_Problem description_
Copy each line below containing "destruct".

_Data supplied_
Start of Block
(** * LifeStream: the organ-allocation routes of the Express server

    A shallow embedding of the server half of [src/App.tsx]: the SQLite
    schema created by [initDb], the statements the route handlers prepare
    and run, the [db.transaction] wrapper, and the JavaScript that filters
    the suggestion list.

    Modelling choices, all read off the source:
    - a table is the list of its rows in insertion order; a [TEXT] column
      holds a string or [NULL], an [INTEGER] column an integer or [NULL];
    - [INTEGER PRIMARY KEY AUTOINCREMENT] keeps, per table, the largest
      rowid ever handed out (SQLite's [sqlite_sequence]);
    - the tables are the ones [initDb] creates: they declare no foreign
      key and no [CHECK] constraint, the only constraint being
      [username TEXT UNIQUE];
    - a prepared statement either runs or throws; [db.transaction] rolls
      the store back when its body throws and rethrows; an exception that
      no [try]/[catch] handles reaches Express, which answers 500;
    - a handler runs to completion before the next one starts (no handler
      of the allocation routes awaits anything), so calls interleave only
      as whole handlers;
    - [authenticate] and [isAdmin] run before the handlers and are outside
      the model: a handler receives the decoded [req.user.id] and the
      fields of [req.body] or [req.params] at the types of the columns they
      are bound to. *)

From Stdlib Require Import ZArith String Ascii DecimalString List Bool Lia.
From Stdlib Require Import Permutation Sorted.
From stdpp Require Import base decidable option list strings.

Local Open Scope Z_scope.
Local Open Scope string_scope.

(** ** Column values *)

(** A [TEXT] value: a string or [NULL]. *)
Definition text := option string.

(** An [INTEGER] value: an integer or [NULL]. *)
Definition int := option Z.
(** The rows the two listings are made of, after a vote answered with the
    activated prompt. *)
Lemma activation_rows now uid pid faults db r db' :
  integrity db = true ->
  is_utilisateur db uid = true ->
  serve (Votes.vote_prompt now uid pid) faults db = (r, db') ->
  field "prompt" r <> None ->
  (exists rows q,
     serve (Prompts.get_prompts (mk_request None None)) no_fault db'
     = (jsonify (JList (map (fun r => JDict (Prompts.prompt_row r)) rows)) 200, db')
     /\ In q (map fst rows)
     /\ p_id_prompt q = pid
     /\ p_statut q = "activer")
  /\ (forall claims,
        jwt_role claims = "admin" ->
        exists rows,
          serve (Prompts.get_pending_prompts claims) no_fault db'
          = (jsonify (JList (map Prompts.pending_row rows)) 200, db')
          /\ ~ In pid (map (fun r => p_id_prompt (fst r)) rows)).
Proof.
  intros I Hu H Hact.
  assert (Hdb : exists p, find_prompt pid db = Some p
                          /\ db' = activated now pid (voted uid pid db)).
  { rewrite vote_prompt_serve in H. paths H;
      try (exfalso; apply Hact; reflexivity). eauto. }
  destruct Hdb as (p & Hf & ->). clear H Hact.
  assert (I' : integrity (activated now pid (voted uid pid db)) = true).
  { unfold activated. rewrite integrity_status_written.
    apply integrity_voted; eauto using find_prompt_is_prompt. }
  split.
  - eexists. exists (set_statut "activer" now p).
    split; [reflexivity|].
    split; [|split; [apply (find_prompt_id pid db p Hf)|reflexivity]].
    eapply Permutation_in;
      [symmetry;
       apply (newest_first_listing (fun q => String.eqb (p_statut q) "activer")
                _ I')|].
    apply filter_In. split; [|reflexivity].
    assert (Hw : find_prompt pid (activated now pid (voted uid pid db))
                 = Some (set_statut "activer" now p))
      by (apply find_prompt_written; exact Hf).
    unfold find_prompt in Hw. apply find_some in Hw. tauto.
  - intros claims Ha. eexists. split.
    + unfold serve, Prompts.get_pending_prompts. rewrite Ha. reflexivity.
    + rewrite <- (map_map fst p_id_prompt). intros Hin.
      apply in_map_iff in Hin as (q & Hq & Hin).
      apply (Permutation_in _ (pending_listing _ I')) in Hin.
      apply filter_In in Hin as [Hin Haw].
      unfold activated, status_written in Hin. cbn [t_prompt with_prompts] in Hin.
      apply in_map_iff in Hin as (q0 & Hq0 & _).
      destruct (Z.eqb_spec (p_id_prompt q0) pid) as [E|E]; subst q.
      * discriminate Haw.
      * contradiction.
Qed.

(** X14. On tables that satisfy their keys, a vote answered with the
    activated prompt publishes it: from then on the answer of [get_prompts]
    to a visitor without [Authorization] header is a 200 with an item
    whose [id_prompt] is the prompt's and whose [statut] is [activer], and
    the answer of [get_pending_prompts] to an admin is a 200 whose items
    each show the [id_prompt] of another prompt. *)
Theorem activation_publishes now uid pid faults db r db' :
  integrity db = true ->
  is_utilisateur db uid = true ->
  serve (Votes.vote_prompt now uid pid) faults db = (r, db') ->
  field "prompt" r <> None ->
  let listing := fst (serve (Prompts.get_prompts (mk_request None None)) no_fault db') in
  status_code listing = 200
  /\ (exists item,
        In item (items listing)
        /\ json_get "id_prompt" item = Some (JInt pid)
        /\ json_get "statut" item = Some (JStr "activer"))
  /\ (forall claims,
        jwt_role claims = "admin" ->
        let pending := fst (serve (Prompts.get_pending_prompts claims) no_fault db') in
        status_code pending = 200
        /\ forall item,
             In item (items pending) ->
             exists id, json_get "id_prompt" item = Some (JInt id) /\ id <> pid).
Proof.
  intros I Hu H Hact.
  destruct (activation_rows now uid pid faults db r db' I Hu H Hact)
    as ((rows & q & Hl & Hin & Hq & Hs) & Hp).
  cbv zeta. rewrite Hl. cbn [fst]. split; [reflexivity|]. split.
  - apply in_map_iff in Hin as ([q' u] & E & Hin). cbn [fst] in E. subst q'.
    exists (JDict (Prompts.prompt_row (q, u))). split; [|split].
    + cbn [items body jsonify]. apply in_map_iff. now exists (q, u).
    + cbn. now rewrite Hq.
    + cbn. now rewrite Hs.
  - intros claims Ha. destruct (Hp claims Ha) as (prows & -> & Hnot).
    cbn [fst]. split; [reflexivity|].
    intros item Hi. cbn [items body jsonify] in Hi.
    apply in_map_iff in Hi as ([q1 u] & <- & Hi).
    exists (p_id_prompt q1). split; [reflexivity|].
    intros Hid. apply Hnot. apply in_map_iff. exists (q1, u). now split.
Qed.

Lemma activation_publishes_witness :
  exists item,
    In item
       (items (fst (serve (Prompts.get_prompts (mk_request None None)) no_fault
                      (snd (serve (Votes.vote_prompt 500 3 10) no_fault
                                  Sample.db4)))))
    /\ json_get "id_prompt" item = Some (JInt 10)
    /\ json_get "statut" item = Some (JStr "activer").
Proof.
  refine (proj1 (proj2 (activation_publishes 500 3 10 no_fault Sample.db4 _ _
                          eq_refl eq_refl eq_refl _))).
  discriminate.
Defined.

(** ** Accounts *)

Lemma group_match_none (groupes : list groupe) u :
  u_id_groupe u = None ->
  filter (fun g => Sql.holds (Sql.eq (u_id_groupe u) (Some (g_id_groupe g))))
         groupes = [].
Proof.
  intros H. rewrite H. induction groupes as [|g gs IH]; [reflexivity|exact IH].
Qed.

(** The rows the left join gives one user: at least one, all of that user. *)
Lemma left_join_rows (groupes : list groupe) u :
  exists g rest,
    left_join [u] groupes
      (fun u g => Sql.holds (Sql.eq (u_id_groupe u) (Some (g_id_groupe g))))
    = (u, g) :: rest
    /\ Forall (fun r => fst r = u) rest
    /\ (u_id_groupe u = None -> g = None /\ rest = []).
Proof.
  unfold left_join. cbn [flat_map]. rewrite app_nil_r.
  destruct (filter _ groupes) as [|g0 m] eqn:Hm.
  - exists None, []. repeat split; auto.
  - exists (Some g0), (map (fun b => (u, Some b)) m). split; [reflexivity|]. split.
    + apply Forall_forall. intros r Hr. apply in_map_iff in Hr as (b & <- & _).
      reflexivity.
    + intros Hn. rewrite (group_match_none groupes u Hn) in Hm. discriminate.
Qed.

Lemma left_join_cons {A B} (a : A) (l : list A) (r : list B) on :
  left_join (a :: l) r on = left_join [a] r on ++ left_join l r on.
Proof. unfold left_join. cbn [flat_map]. now rewrite app_nil_r. Qed.

Lemma filter_none {A} (f : A -> bool) (l : list A) :
  Forall (fun a => f a = false) l -> filter f l = [].
Proof.
  induction 1 as [|a l Ha _ IH]; [reflexivity|]. cbn [filter]. now rewrite Ha.
Qed.

Lemma user_query_head groupes uid db :
  match find_utilisateur uid db with
  | None =>
      filter (fun '(u, _) => u_id_utilisateur u =? uid)
             (Accounts.utilisateur_groupe groupes db) = []
  | Some u =>
      exists g rest,
        filter (fun '(u, _) => u_id_utilisateur u =? uid)
               (Accounts.utilisateur_groupe groupes db) = (u, g) :: rest
        /\ (u_id_groupe u = None -> g = None)
  end.
Proof.
  unfold find_utilisateur, Accounts.utilisateur_groupe.
  induction (t_utilisateur db) as [|u us IH]; [reflexivity|].
  rewrite left_join_cons, filter_app. cbn [find].
  destruct (left_join_rows groupes u) as (g & rest & -> & Hrest & Hnone).
  cbn [filter].
  destruct (u_id_utilisateur u =? uid) eqn:E.
  - eexists g, _. split; [reflexivity|]. intros Hn. now apply Hnone.
  - rewrite filter_none; [exact IH|].
    eapply Forall_impl; [|exact Hrest].
    intros [u' g'] Hu. cbn in Hu. now subst u'.
Qed.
End of Block
_Result of this exercise_
  destruct Hdb as (p & Hf & ->). clear H Hact.
      destruct (Z.eqb_spec (p_id_prompt q0) pid) as [E|E]; subst q.
  destruct (activation_rows now uid pid faults db r db' I Hu H Hact)
  - intros claims Ha. destruct (Hp claims Ha) as (prows & -> & Hnot).
  destruct (filter _ groupes) as [|g0 m] eqn:Hm.
  destruct (left_join_rows groupes u) as (g & rest & -> & Hrest & Hnone).
  destruct (u_id_utilisateur u =? uid) eqn:E.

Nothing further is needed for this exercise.